### EXERCISE MATERIALS

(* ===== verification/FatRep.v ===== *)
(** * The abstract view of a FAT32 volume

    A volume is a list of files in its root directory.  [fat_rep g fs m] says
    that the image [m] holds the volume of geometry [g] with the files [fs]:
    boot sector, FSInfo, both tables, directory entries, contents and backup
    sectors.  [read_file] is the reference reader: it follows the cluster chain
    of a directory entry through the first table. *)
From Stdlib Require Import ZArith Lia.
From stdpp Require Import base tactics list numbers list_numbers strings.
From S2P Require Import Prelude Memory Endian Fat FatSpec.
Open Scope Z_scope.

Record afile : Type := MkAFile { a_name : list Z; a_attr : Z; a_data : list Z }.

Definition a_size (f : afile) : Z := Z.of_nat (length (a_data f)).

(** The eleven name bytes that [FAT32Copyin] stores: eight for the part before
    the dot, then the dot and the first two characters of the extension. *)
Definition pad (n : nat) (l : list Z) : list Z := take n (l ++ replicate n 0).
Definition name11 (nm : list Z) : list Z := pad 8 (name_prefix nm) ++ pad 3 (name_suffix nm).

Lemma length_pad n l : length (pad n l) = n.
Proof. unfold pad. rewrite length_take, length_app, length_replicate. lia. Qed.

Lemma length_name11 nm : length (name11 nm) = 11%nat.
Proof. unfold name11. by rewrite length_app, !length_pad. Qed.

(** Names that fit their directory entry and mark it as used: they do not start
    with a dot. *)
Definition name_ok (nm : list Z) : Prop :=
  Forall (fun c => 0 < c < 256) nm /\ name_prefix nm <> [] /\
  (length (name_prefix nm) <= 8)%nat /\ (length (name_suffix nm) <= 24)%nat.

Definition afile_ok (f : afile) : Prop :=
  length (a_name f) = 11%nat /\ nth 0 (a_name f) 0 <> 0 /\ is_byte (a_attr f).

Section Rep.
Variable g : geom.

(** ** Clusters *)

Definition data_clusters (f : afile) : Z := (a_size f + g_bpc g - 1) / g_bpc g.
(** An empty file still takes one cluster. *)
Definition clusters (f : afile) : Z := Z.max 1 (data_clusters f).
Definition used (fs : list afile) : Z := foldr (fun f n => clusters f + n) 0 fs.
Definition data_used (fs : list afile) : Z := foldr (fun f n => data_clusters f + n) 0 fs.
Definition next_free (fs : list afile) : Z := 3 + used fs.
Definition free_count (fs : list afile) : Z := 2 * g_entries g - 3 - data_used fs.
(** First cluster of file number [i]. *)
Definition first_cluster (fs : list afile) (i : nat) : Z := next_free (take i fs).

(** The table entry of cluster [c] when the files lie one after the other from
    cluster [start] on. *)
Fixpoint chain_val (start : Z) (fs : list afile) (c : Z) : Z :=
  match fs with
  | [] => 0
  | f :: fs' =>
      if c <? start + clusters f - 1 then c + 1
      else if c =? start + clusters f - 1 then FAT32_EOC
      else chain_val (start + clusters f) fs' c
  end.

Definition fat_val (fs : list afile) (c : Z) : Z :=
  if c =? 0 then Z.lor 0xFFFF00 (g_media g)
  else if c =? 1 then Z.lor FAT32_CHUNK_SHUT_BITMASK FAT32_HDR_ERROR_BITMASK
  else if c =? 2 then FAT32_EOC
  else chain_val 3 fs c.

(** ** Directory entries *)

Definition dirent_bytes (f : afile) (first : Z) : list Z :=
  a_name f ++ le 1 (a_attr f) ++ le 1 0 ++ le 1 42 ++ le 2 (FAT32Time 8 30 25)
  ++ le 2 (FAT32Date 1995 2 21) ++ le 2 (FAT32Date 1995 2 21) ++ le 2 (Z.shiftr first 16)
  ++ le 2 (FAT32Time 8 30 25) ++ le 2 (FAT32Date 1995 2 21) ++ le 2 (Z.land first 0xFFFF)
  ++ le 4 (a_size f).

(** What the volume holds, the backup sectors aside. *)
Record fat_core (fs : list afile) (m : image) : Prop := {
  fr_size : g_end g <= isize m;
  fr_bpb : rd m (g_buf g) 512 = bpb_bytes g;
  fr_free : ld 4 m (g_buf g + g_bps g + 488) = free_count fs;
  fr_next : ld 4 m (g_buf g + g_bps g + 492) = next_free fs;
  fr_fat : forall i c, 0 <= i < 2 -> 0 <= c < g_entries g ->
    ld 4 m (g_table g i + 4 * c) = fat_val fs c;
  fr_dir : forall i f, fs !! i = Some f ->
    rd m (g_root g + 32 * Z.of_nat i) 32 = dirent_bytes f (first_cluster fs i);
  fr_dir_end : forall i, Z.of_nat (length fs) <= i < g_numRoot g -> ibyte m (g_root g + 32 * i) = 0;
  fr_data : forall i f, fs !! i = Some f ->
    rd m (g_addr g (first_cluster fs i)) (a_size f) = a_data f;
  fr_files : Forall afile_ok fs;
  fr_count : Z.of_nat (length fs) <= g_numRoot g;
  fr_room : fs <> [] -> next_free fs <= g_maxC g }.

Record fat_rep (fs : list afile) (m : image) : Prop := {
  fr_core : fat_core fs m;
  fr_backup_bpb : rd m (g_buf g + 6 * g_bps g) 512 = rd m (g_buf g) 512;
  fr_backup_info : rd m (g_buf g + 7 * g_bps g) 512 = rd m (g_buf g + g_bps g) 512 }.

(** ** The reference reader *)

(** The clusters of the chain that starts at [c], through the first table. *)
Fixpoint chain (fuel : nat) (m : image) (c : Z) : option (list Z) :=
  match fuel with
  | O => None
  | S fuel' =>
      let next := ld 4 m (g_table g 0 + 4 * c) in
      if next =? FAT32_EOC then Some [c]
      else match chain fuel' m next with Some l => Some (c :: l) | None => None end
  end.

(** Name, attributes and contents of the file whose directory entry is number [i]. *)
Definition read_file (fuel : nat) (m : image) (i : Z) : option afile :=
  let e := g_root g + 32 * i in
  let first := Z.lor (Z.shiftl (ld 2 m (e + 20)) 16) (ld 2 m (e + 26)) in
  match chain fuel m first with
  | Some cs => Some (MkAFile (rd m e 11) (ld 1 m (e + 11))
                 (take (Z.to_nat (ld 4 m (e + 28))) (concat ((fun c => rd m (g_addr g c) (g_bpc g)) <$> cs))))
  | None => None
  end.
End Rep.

...

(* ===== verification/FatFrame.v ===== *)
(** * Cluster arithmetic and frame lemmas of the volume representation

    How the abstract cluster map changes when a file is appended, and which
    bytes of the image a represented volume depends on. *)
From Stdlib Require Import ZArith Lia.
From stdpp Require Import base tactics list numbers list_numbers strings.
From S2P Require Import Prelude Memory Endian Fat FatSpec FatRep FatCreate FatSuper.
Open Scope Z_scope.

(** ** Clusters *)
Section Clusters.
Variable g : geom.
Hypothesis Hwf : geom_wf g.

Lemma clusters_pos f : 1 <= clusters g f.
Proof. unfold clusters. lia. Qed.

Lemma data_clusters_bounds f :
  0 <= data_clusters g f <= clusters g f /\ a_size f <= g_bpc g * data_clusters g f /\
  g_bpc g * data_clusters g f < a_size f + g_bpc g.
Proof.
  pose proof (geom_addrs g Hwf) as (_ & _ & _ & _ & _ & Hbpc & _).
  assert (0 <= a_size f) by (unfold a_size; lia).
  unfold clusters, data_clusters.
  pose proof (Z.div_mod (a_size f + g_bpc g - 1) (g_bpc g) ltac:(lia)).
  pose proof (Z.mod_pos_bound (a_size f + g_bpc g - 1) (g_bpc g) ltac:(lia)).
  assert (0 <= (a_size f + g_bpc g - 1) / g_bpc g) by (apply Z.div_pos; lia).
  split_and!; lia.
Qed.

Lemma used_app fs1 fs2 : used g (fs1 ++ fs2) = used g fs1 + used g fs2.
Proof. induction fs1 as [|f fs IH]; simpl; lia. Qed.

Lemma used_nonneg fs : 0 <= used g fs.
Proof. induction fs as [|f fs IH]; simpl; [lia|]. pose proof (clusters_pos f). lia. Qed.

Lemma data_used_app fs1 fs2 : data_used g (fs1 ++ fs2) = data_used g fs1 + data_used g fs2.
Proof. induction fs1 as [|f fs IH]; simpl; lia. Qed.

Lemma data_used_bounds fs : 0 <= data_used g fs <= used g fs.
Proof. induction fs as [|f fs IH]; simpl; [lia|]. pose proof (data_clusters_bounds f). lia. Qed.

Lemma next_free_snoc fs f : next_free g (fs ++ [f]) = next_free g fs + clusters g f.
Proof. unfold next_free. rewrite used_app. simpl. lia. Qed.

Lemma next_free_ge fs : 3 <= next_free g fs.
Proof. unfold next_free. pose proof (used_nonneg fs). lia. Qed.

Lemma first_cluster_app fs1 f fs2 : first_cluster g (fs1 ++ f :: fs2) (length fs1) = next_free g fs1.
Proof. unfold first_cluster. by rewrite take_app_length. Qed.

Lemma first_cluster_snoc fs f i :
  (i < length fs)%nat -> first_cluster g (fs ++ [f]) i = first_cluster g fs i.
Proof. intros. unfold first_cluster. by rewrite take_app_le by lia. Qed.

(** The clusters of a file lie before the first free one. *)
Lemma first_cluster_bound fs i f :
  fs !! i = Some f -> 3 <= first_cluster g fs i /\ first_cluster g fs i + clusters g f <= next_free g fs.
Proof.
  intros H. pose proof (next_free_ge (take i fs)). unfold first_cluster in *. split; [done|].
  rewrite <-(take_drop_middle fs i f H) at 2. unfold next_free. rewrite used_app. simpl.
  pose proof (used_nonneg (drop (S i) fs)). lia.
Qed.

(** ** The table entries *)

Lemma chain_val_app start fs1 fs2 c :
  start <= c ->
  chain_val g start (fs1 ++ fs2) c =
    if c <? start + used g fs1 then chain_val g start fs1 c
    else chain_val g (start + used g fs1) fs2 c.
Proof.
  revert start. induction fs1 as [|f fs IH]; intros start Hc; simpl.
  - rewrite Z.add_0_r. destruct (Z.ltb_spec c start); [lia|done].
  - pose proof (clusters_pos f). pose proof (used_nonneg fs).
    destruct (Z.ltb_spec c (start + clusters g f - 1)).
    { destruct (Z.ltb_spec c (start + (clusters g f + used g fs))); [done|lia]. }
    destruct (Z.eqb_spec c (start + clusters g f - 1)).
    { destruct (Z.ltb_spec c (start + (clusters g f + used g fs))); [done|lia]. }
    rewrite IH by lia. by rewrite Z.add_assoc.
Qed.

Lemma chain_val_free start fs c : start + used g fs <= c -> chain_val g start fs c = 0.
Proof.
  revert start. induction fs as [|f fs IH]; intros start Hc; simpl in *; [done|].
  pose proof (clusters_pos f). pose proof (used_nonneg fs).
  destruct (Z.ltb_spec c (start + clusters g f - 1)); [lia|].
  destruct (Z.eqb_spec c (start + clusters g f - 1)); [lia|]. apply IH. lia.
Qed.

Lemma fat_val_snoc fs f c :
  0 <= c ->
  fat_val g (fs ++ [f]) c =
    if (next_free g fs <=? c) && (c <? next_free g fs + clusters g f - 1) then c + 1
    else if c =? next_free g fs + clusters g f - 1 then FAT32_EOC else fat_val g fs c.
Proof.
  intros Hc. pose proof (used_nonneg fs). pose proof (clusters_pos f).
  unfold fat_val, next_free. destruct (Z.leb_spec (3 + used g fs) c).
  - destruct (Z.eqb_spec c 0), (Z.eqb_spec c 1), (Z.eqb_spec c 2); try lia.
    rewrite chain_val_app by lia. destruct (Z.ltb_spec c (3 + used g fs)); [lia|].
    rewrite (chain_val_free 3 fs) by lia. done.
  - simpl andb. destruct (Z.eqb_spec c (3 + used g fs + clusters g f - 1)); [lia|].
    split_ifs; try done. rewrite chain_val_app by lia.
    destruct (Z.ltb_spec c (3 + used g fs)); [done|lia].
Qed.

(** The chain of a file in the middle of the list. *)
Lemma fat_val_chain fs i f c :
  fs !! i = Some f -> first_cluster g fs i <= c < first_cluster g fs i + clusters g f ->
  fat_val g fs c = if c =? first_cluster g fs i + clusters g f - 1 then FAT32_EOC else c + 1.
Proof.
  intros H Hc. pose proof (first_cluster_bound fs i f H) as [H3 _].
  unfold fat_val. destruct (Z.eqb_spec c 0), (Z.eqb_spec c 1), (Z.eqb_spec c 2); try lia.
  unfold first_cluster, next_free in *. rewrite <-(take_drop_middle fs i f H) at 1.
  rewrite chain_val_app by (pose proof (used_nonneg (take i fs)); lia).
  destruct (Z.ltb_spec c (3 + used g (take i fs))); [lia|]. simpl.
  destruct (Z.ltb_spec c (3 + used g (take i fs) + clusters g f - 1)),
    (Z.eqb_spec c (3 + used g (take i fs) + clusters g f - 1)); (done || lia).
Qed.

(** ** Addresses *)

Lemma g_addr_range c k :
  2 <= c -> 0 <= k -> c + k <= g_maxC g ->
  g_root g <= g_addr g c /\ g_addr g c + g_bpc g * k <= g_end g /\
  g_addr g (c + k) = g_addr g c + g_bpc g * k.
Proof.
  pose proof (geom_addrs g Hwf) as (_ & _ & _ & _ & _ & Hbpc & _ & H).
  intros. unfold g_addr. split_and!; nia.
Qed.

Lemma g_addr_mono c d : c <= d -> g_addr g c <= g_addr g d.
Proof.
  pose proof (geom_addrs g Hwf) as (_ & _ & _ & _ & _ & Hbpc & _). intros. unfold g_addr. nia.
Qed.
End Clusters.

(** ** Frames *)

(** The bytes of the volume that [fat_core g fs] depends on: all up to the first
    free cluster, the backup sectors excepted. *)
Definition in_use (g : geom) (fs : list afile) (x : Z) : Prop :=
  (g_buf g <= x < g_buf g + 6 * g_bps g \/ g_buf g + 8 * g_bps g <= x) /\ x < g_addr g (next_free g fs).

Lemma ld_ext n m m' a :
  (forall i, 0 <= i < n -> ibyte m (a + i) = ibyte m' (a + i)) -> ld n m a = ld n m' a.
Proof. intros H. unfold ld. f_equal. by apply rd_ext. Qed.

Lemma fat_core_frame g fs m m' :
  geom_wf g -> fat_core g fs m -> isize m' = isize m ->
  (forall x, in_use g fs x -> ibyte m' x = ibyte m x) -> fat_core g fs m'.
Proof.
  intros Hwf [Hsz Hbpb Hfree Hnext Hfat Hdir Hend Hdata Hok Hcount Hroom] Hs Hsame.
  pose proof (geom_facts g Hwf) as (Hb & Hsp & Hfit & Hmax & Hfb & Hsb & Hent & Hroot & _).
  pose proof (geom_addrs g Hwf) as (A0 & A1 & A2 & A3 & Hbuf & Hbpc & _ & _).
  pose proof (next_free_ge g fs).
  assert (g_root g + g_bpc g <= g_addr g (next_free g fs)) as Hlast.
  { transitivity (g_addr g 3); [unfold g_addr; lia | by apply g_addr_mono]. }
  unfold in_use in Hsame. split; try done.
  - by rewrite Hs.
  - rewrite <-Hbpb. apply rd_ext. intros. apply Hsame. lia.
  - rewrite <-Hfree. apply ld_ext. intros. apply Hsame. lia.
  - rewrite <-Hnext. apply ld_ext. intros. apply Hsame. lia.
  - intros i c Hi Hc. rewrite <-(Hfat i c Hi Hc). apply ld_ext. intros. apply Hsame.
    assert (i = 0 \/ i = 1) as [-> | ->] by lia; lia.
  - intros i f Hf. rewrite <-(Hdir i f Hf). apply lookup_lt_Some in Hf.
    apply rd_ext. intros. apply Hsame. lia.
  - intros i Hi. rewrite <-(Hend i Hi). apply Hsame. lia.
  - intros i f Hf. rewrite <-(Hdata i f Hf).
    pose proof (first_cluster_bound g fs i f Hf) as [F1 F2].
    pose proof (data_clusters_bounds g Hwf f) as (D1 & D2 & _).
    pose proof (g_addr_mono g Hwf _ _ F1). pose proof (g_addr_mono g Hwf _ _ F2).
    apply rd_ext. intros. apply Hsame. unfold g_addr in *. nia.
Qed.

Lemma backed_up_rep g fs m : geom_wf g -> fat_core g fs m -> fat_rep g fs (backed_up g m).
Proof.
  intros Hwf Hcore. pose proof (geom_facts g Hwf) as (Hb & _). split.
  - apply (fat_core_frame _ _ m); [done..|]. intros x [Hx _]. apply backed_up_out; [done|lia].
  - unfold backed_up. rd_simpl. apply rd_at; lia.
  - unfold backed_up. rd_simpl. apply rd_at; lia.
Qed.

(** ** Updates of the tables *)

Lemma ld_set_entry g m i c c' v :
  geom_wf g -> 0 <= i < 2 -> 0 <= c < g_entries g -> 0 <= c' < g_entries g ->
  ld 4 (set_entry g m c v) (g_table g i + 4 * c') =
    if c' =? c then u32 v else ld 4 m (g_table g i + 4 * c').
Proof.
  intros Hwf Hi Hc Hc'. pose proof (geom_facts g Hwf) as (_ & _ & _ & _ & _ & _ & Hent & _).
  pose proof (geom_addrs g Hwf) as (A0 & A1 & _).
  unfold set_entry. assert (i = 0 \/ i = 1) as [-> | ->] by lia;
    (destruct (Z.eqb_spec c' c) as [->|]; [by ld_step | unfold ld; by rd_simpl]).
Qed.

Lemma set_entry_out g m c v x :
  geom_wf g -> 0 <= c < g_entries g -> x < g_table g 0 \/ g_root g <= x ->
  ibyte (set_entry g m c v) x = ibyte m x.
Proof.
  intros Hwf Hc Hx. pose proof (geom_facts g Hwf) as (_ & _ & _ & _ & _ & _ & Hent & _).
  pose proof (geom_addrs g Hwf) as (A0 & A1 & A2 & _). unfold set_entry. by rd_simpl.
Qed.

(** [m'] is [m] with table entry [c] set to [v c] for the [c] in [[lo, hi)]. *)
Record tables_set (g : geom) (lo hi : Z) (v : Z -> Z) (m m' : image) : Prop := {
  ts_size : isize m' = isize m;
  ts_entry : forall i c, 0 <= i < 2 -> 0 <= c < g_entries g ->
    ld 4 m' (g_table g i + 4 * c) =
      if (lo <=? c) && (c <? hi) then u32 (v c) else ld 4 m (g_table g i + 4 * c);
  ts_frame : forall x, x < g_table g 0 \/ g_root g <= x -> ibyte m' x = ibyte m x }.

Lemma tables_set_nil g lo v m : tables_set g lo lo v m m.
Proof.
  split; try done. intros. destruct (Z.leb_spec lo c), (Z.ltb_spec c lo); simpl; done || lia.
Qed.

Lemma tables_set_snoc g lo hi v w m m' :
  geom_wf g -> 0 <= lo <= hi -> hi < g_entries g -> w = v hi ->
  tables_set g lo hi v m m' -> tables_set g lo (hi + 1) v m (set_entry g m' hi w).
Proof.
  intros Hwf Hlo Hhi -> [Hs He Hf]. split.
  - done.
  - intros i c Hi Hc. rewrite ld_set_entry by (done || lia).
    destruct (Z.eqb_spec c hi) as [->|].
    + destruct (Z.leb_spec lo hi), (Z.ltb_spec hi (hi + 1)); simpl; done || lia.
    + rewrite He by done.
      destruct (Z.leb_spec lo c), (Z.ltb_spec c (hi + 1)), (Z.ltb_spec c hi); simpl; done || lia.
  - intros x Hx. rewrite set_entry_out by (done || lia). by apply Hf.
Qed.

### EXERCISE DESCRIPTION
The word "Memory" appears on some lines of the data above; count those lines and give only the total.

### ANSWER TO THIS EXERCISE
2